American Badger

A former soldier, a widower, a loner whose dog sits obediently by his side, Dean Joseph McBurney waits in his shabby room at the Hazelwood Hotel, smoking and taking his daily prescription of clonazepam to moderate his impulses, waiting for instruction; a hitman known as the Badger, comparing himself to the American badger, nocturnal, anti-social and vicious when provoked, he emerges only at the behest of others then retreats.

A professional killer who prides himself on the efficiency of his work, no prisoners taken and no traces left other than the obvious remains, undercover work is not in his remit but his anonymous handlers want him to make contact with a woman called Marcella Horvathova, known online to her webcam fans as “Velvet.”

A means to an end, the Badger’s target is her pimp Vasily, a gangster, drug dealer and people trafficker specialising in children; befriending Marcella he finds himself falling into a semblance of a relationship with her, two damaged people clinging to each other out of need rather than anything more substantial, a complication when the order comes through that she is to be terminated before the operation moves forward.

Written and directed by Kirk Caouette who also serves as stunt coordinator, American Badger is exactly what might be expected of a film conceived by a former stuntman where the hundred plus stunt performers outnumber the actual cast by ten to one, with only three characters receiving names and none with more depth than the pay-per-view persona Marcella presents to those whose credit card number checks out.

With Caouette, Andrea Stefancikova and Michael Kopsa as the Badger, Marcella and Vasily, the same trio who led Caouette’s 2019 feature Promiseland which has a suspiciously similar synopsis of prostitutes, vigilantes and violence, the stuntwork of American Badger is flawless, hand to hand combat, knife fights and gunplay in nightclubs, drug dens and DIY warehouses, much of it shot in single takes with no apparent mechanical assistance other than copious blood squibs, the Badger when roused to action moving instinctively without doubt or hesitation.

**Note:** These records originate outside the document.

(* ===== verification/RunEngine.v ===== *)
(** * The run engine (packages/execution-host, run_engine.py)

    [RunEngine.run]: one validated agent-run specification becomes one container.  A run is
    lowered to a workload of the daemon, begun under the owner's grant, created and started
    only while it is live, watched until the daemon says that it ended, cleaned up, and
    settled: its outcome is decided from what was observed, its lease ended, its completion
    recorded once and its evidence made.

    What the daemon answers and when the threads act is a [script]: the replies of the
    client, the passes of the monitor thread between the steps of the run, and what the rest
    of the process and of the host does to the shared state meanwhile.  Settling a run is
    one step, and the monitor thread has ended by then. *)

From S2P Require Import Prelude Instants Json Sha256 Contracts ExecutionContract ExecutionLedger RuntimeContracts.
From S2P Require Import RunAuthority RunLease RunLifecycle RunSystem ProviderBindings.

(** ** The client of the daemon *)

(** [ExecutionHostRefusal], [ExecutionHostTransportError], or another exception by its name. *)
Inductive client_fault :=
| Refusal (reason : string)
| TransportError (detail : string)
| OtherFault (name : string).

(** A call of the client answers a receipt. *)
Abbreviation reply := (outcome client_fault dict).

Definition fault_name (f : client_fault) : string :=
  match f with
  | Refusal _ => "ExecutionHostRefusal"
  | TransportError _ => "ExecutionHostTransportError"
  | OtherFault name => name
  end.

Definition TERMINAL_WORKLOAD_STATES : list string :=
  ["exited"; "timed_out"; "cancelled"; "failed"; "interrupted"; "removed"].

Definition receipt_state (receipt : dict) : option string :=
  match key_json "result" receipt with
  | JObj result => match key_json "state" result with JStr s => Some s | _ => None end
  | _ => None
  end.

Definition is_terminal (state : option string) : bool :=
  match state with Some s => mem s TERMINAL_WORKLOAD_STATES | None => false end.

(** ** What a run has seen so far *)

Record watch := {
  w_node : node;
  reason : option string;      (* cancelled["reason"] *)
  monitoring : bool;           (* the monitor thread looks *)
  w_state : string;
  exit_status : json;
  observed_image : json;
  output_text : string;
  create_cleanup_required : bool;
  workload_created : bool;
}.

Definition new_watch (n : node) : watch :=
  {| w_node := n; reason := None; monitoring := false; w_state := "unknown"; exit_status := JNull; observed_image := JNull;
     output_text := ""; create_cleanup_required := false; workload_created := false |}.

Definition set_node (n : node) (w : watch) : watch :=
  {| w_node := n; reason := reason w; monitoring := monitoring w; w_state := w_state w; exit_status := exit_status w;
     observed_image := observed_image w; output_text := output_text w;
     create_cleanup_required := create_cleanup_required w; workload_created := workload_created w |}.

(** [cancelled.setdefault("reason", r)] *)
Definition default_reason (r : string) (w : watch) : watch :=
  {| w_node := w_node w; reason := Some (default r (reason w)); monitoring := monitoring w; w_state := w_state w;
     exit_status := exit_status w; observed_image := observed_image w; output_text := output_text w;
     create_cleanup_required := create_cleanup_required w; workload_created := workload_created w |}.

Definition set_monitoring (b : bool) (w : watch) : watch :=
  {| w_node := w_node w; reason := reason w; monitoring := b; w_state := w_state w; exit_status := exit_status w;
     observed_image := observed_image w; output_text := output_text w;
     create_cleanup_required := create_cleanup_required w; workload_created := workload_created w |}.

Definition set_state (s : string) (w : watch) : watch :=
  {| w_node := w_node w; reason := reason w; monitoring := monitoring w; w_state := s; exit_status := exit_status w;
     observed_image := observed_image w; output_text := output_text w;
     create_cleanup_required := create_cleanup_required w; workload_created := workload_created w |}.

Definition set_exit (v : json) (w : watch) : watch :=
  {| w_node := w_node w; reason := reason w; monitoring := monitoring w; w_state := w_state w; exit_status := v;
     observed_image := observed_image w; output_text := output_text w;
     create_cleanup_required := create_cleanup_required w; workload_created := workload_created w |}.

(** [v or observed_image] *)
Definition see_image (v : json) (w : watch) : watch :=
  {| w_node := w_node w; reason := reason w; monitoring := monitoring w; w_state := w_state w; exit_status := exit_status w;
     observed_image := if truthy v then v else observed_image w; output_text := output_text w;
     create_cleanup_required := create_cleanup_required w; workload_created := workload_created w |}.

Definition set_output (s : string) (w : watch) : watch :=
  {| w_node := w_node w; reason := reason w; monitoring := monitoring w; w_state := w_state w; exit_status := exit_status w;
     observed_image := observed_image w; output_text := s;
     create_cleanup_required := create_cleanup_required w; workload_created := workload_created w |}.

Definition set_cleanup (b : bool) (w : watch) : watch :=
  {| w_node := w_node w; reason := reason w; monitoring := monitoring w; w_state := w_state w; exit_status := exit_status w;
     observed_image := observed_image w; output_text := output_text w;
     create_cleanup_required := b; workload_created := workload_created w |}.

Definition set_created (b : bool) (w : watch) : watch :=
  {| w_node := w_node w; reason := reason w; monitoring := monitoring w; w_state := w_state w; exit_status := exit_status w;
     observed_image := observed_image w; output_text := output_text w;
     create_cleanup_required := create_cleanup_required w; workload_created := b |}.

(** The observation ends with an exception, or the script ends before the run does. *)
Inductive interruption :=
| Failed (name : string)
| StillRunning.

Abbreviation watching := (M watch interruption).

(** ** The monitor *)

(** [_withdrawal_reason] *)
Definition withdrawal_reason (ticket : RunTicket) (now : Z) (n : node) : node * option string :=
  match RunLifecycle.assert_live ticket (Some now) n with
  | (n', Ok _) => (n', None)
  | (n', Raise (RunRefused m)) => (n', Some (if has_sub "lease_expired" m then "lease-expired" else "revoked"))
  | (n', Raise _) => (n', Some "revoked")
  end.

(** [cancelled.get("reason") or self._withdrawal_reason(ticket)], kept if there is one *)
Definition look (ticket : RunTicket) (now : Z) (w : watch) : watch * option string :=
  match reason w with
  | Some r => (w, Some r)
  | None =>
      match withdrawal_reason ticket now (w_node w) with
      | (n, Some r) => (default_reason r (set_node n w), Some r)
      | (n, None) => (set_node n w, None)
      end
  end.

(** One round of [_monitor]: a withdrawn run is cancelled at the daemon, until it says that
    the workload has ended. *)
Definition monitor_pass (ticket : RunTicket) (now : Z) (cancel_reply status_reply : reply) (w : watch) : watch :=
  if negb (monitoring w) then w
  else
    match look ticket now w with
    | (w', None) => w'
    | (w', Some _) =>
        let state := match cancel_reply with
                     | Ok receipt => receipt_state receipt
                     | Raise _ => match status_reply with Ok receipt => receipt_state receipt | Raise _ => None end
                     end in
        if is_terminal state then set_monitoring false w' else w'
    end.

(** What happens between two steps of the run *)
Inductive aside :=
| Others (f : node -> node)
| MonitorPass (now : Z) (cancel_reply status_reply : reply).

Definition act (ticket : RunTicket) (w : watch) (a : aside) : watch :=
  match a with
  | Others f => set_node (f (w_node w)) w
  | MonitorPass now c s => monitor_pass ticket now c s w
  end.

Definition act_all (ticket : RunTicket) (l : list aside) (w : watch) : watch := run_trace (act ticket) w l.

(** ** Creating, starting, watching *)

Record poll := {
  before_poll : list aside;
  status_reply : reply;
  past_deadline : bool;
}.

Record script := {
  create_at : Z;
  during_create : node -> node;
  create_reply : reply;
  before_start : list aside;
  monitor_ready : bool;
  start_look : Z;
  start_at : Z;
  during_start : node -> node;
  start_reply : reply;
  polls : list poll;
  before_logs : list aside;
  logs_reply : reply;
  removals : list (reply * reply);   (* the answers to cancel and to removeWorkload *)
  before_stop : list aside;
  ended_at : Z;
  duration : Z;
}.

(** A call of the lifecycle during the observation *)
Definition on_watch {A} (m : call A) : watching A :=
  fun w => match m (w_node w) with
           | (n, Ok a) => (set_node n w, Ok a)
           | (n, Raise e) => (set_node n w, Raise (Failed (exception_name e)))
           end.

Definition authority_seen (w : watch) : RunAuthority.authority := authority (self (w_node w)).

(** [self._lifecycle.perform_if_live] of an effect that also changes what the run has seen *)
Definition live_effect {A} (ticket : RunTicket) (now : Z) (effect : watching A) : watching A :=
  on_watch (RunLifecycle.assert_live ticket (Some now)) >>*
  fun w => match RunAuthority.perform_if_live authority_seen (ticket_grant ticket) (image_digest ticket)
                   (authority_grant_digest ticket) effect w with
           | (w', Ok a) => (w', Ok a)
           | (w', Raise (inl (RunAuthorityError _))) => (w', Raise (Failed "RunAuthorityError"))
           | (w', Raise (inr e)) => (w', Raise e)
           end.

Definition answered (r : reply) : outcome interruption dict :=
  match r with Ok receipt => Ok receipt | Raise f => Raise (Failed (fault_name f)) end.

(** Whether the workload may exist after an answer to its creation *)
Definition may_exist (r : reply) : bool :=
  match r with
  | Raise (Refusal _) => false
  | Raise (TransportError detail) => negb (startswith "socket-absent:" detail || startswith "socket-refused:" detail)
  | _ => true
  end.

(** A call of the client, during which others may act *)
Definition client_call (others : node -> node) (r : reply) : watching dict :=
  modify (fun w => set_node (others (w_node w)) w) >>* lift (answered r).

Definition create_effect (sc : script) : watching dict :=
  modify (fun w => set_node (during_create sc (w_node w)) w) >>*
  modify (set_cleanup (may_exist (create_reply sc))) >>*
  lift (answered (create_reply sc)).

Definition create_workload (ticket : RunTicket) (sc : script) : watching unit :=
  live_effect ticket (create_at sc) (create_effect sc) >>*
  modify (set_created true) >>*
  modify (set_monitoring true).

Definition start_workload (ticket : RunTicket) (sc : script) : watching unit :=
  modify (act_all ticket (before_start sc)) >>*
  raise_if (negb (monitor_ready sc)) (Failed "RunEngineError") >>*
  let* w := get in
  let '(w, withdrawn) := look ticket (start_look sc) w in
  put w >>*
  raise_if (bool_decide (is_Some withdrawn)) (Failed "RunRefused") >>*
  live_effect ticket (start_at sc) (client_call (during_start sc) (start_reply sc)) >>*
  ret tt.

As a showcase for Caouette’s dynamic physical abilities and as a director of action scenes the work cannot be faulted, but as a dramatic actor and writer he has little to offer, the voiceover of the Badger’s inner thoughts as profound as a stale fortune cookie and delivered in a soporific monotone, the mass killings never seeming to prompt police investigation, and any supposed connection between the two leads less convincing than their interactions with the unnamed dog.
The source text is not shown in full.